Regarding the scope of your inquiries, several people suggested that you have every right to oversee, but the volume of requests for information sends people scurrying and leaves them hanging, because they don’t hear back from the committee for months.
First of all, that’s not true. I take great pride, and my committee is happy to provide you with the proof. When people do reply, we do respond. When we’re satisfied, we close investigations.
This administration had no oversight under [Rep. Edolphus Towns (D-N.Y.), Issa’s predecessor], none. Nancy Pelosi didn’t want it. ... She made the statement that every committee was going to do oversight, when in fact it didn’t happen.
So this administration for two years developed policies, and they say it in writing and orally, “we have long-standing policies.” Those policies are the two years in which Nancy Pelosi did no oversight and they developed policies of no transparency. When I took over, I had to begin to explain to them that their policy was inconsistent with what George W. Bush’s policies were, and when they wanted to push back as George W. Bush pushed back, we respected and looked and said, at the end of the day, did we relent?
We try to do legitimate fact-finding. I pushed work to the seven subcommittees, which makes them less high-profile, but it lets them go and get the substance. I demand that our people recognize that when our people do investigations that we reach conclusions. With committee reports that in a factual way, with lots of footnoting, show what we’ve done so that in the future there’s reference document that says, this was the entire cycle.
Do we send a lot of letters out? Yes. ... And when we get answers, we very quickly say we’re all set, thank you very much, we’re done. We close out the investigations often at the end of a response letter.
If one talks to people at the White House and in the Obama administration about you, they role their eyes, they scoff.
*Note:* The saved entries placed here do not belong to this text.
Lemma preview_path_deterministic_witness :
  get_preview_path "/shoots/a/IMG_01.CR2" = "/shoots/a/IMG_01_preview.jpg"
  /\ get_preview_path "/shoots/b/IMG_01.NEF" = "/shoots/b/IMG_01_preview.jpg"
  /\ get_preview_path "/shoots/a/IMG_01.CR2"
     <> get_preview_path "/shoots/b/IMG_01.NEF".
Proof.
  split; [reflexivity|]. split; [reflexivity|].
  apply (proj2 (proj2 preview_path_deterministic)
           "/shoots/a/IMG_01.CR2" "/shoots/b/IMG_01.NEF").
  - reflexivity.
  - vm_compute. discriminate.
Defined.

(** ** The unified search *)

Lemma insert_desc_length r l :
  length (PhotoSearch.insert_desc r l) = Datatypes.S (length l).
Proof.
  induction l as [|x l IH]; cbn; [reflexivity|].
  destruct (PhotoSearch.date_desc x r); cbn; [now rewrite IH | reflexivity].
Qed.

Lemma order_by_date_desc_length l :
  length (PhotoSearch.order_by_date_desc l) = length l.
Proof.
  unfold PhotoSearch.order_by_date_desc.
  assert (H : forall acc,
             length (fold_left (fun acc r => PhotoSearch.insert_desc r acc) l acc)
             = (length acc + length l)%nat).
  { induction l as [|x l IH]; intros acc; cbn; [lia|].
    rewrite IH, insert_desc_length. lia. }
  now rewrite H.
Qed.

Lemma sql_limit_length (n : Z) l :
  (0 <= n)%Z -> (Z.of_nat (length (PhotoSearch.sql_limit n l)) <= n)%Z.
Proof.
  intros Hn. unfold PhotoSearch.sql_limit.
  destruct (n <? 0)%Z eqn:E; [apply Z.ltb_lt in E; lia|].
  rewrite length_firstn. lia.
Qed.

(** Each catalog contributes at most [limit] rows. *)
Lemma select_length rows client date camera location (limit : Z) :
  (0 <= limit)%Z ->
  (Z.of_nat (length (PhotoSearch.select_jpg rows client date camera location limit))
   <= limit)%Z
  /\ (Z.of_nat (length (PhotoSearch.select_raw rows client date camera location limit))
      <= limit)%Z.
Proof.
  intros H. unfold PhotoSearch.select_jpg, PhotoSearch.select_raw.
  rewrite !length_map. split; now apply sql_limit_length.
Qed.

(** The rows of the JPG catalog come first, then those of the RAW
    catalog, each list in the order of its own query. *)
Lemma search_all_concat jpg raw client date camera location limit :
  limit_error limit = None ->
  PhotoSearch.search_all_photos (PhotoSearch.Present jpg) (PhotoSearch.Present raw)
    client date camera location limit
  = PhotoSearch.select_jpg jpg client date camera location limit
    ++ PhotoSearch.select_raw raw client date camera location limit.
Proof.
  intros H. unfold PhotoSearch.search_all_photos, PhotoSearch.fetch_from.
  now rewrite H.
Qed.

(** Every row carries the tag of the catalog it comes from. *)
Lemma select_tags rows client date camera location limit :
  Forall (fun r => PhotoSearch.res_type r = "JPG")
         (PhotoSearch.select_jpg rows client date camera location limit)
  /\ Forall (fun r => PhotoSearch.res_type r = "RAW")
            (PhotoSearch.select_raw rows client date camera location limit).
Proof.
  unfold PhotoSearch.select_jpg, PhotoSearch.select_raw.
  split; apply List.Forall_map, List.Forall_forall; reflexivity.
Qed.

(** The fan-out returns at most twice the limit. *)
Lemma search_all_bound jpg_db raw_db client date camera location (limit : Z) :
  (0 <= limit)%Z ->
  (Z.of_nat (length (PhotoSearch.search_all_photos jpg_db raw_db
                       client date camera location limit))
   <= 2 * limit)%Z.
Proof.
  intros H. unfold PhotoSearch.search_all_photos, PhotoSearch.extend_from,
    PhotoSearch.fetch_from.
  destruct jpg_db as [| |jpg], raw_db as [| |raw], (limit_error limit);
    cbn [app length];
    rewrite ?length_app, ?app_nil_r;
    try pose proof (proj1 (select_length jpg client date camera location limit H));
    try pose proof (proj2 (select_length raw client date camera location limit H));
    lia.
Qed.

(** C5. With one matching photo in each catalog and a limit of 1, the
    unified search returns two rows: the limit is applied to each catalog
    and not to the concatenation. The rows are tagged with their catalog
    and the union is not sorted by date. *)
Theorem search_all_exceeds_limit :
  let results :=
    PhotoSearch.search_all_photos jpg_one raw_one None None None false 1 in
  length results = 2%nat
  /\ map PhotoSearch.res_type results = ["JPG"; "RAW"]
  /\ map PhotoSearch.res_date results = [Some "2024-05-01"; Some "2024-05-02"].
Proof. repeat split. Qed.

(* ================================================================== *)
(** * Part III: further properties of the code                         *)
(* ================================================================== *)

(** ** The retrying execute, for any number of retries *)

Lemma range_cons (n : Z) :
  (1 <= n)%Z -> range n = 0%Z :: map Z.of_nat (seq 1 (Z.to_nat n - 1)).
Proof.
  intros H. unfold range.
  destruct (Z.to_nat n) as [|k] eqn:E; [lia|].
  cbn. now rewrite Nat.sub_0_r.
Qed.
They’re afraid of you.
They don’t need to be. I really meant it when I said give me good accountants, not lawyers. I’m really willing to do a lot of the work we do cooperatively whenever we get an opportunity. A number of people in the administration have been very good and very forthcoming.
[Transportation Secretary] Ray LaHood — if I send a letter, he expects me to call him and tell him it’s coming, and I try to honor that. The fact is, even if I’m sending it to an underling, he gives personal attention to it, he’s very cooperative. He served on the Hill and he remembers it. That’s what it’s all about. He knows what it’s like to send those letters.
You’ll notice that the Department of the Defense — we’ve got lots of letters — but our investigations have gone reasonably well. … The fact is, we can’t be their friends, and we can’t be expected to tell them what they did right. Our job is not to be their cheerleaders. They have their own PR teams to tell them everything they’ve done right.
Has it been difficult working with this administration? Yes. By the way, I didn’t have this job under Bush, but I understand that under Bush the same attitude where it had to be their idea, they had to bring it to you and they had to tell you exactly how, was part of the problem. That frustrates people in the administration whose job it is, as you know, to make the president look good, to speak for the president.
My job is to make this administration better, and I will do that. I won’t speak ill of the president when he does right, and I won’t speak good of him when there’s something wrong.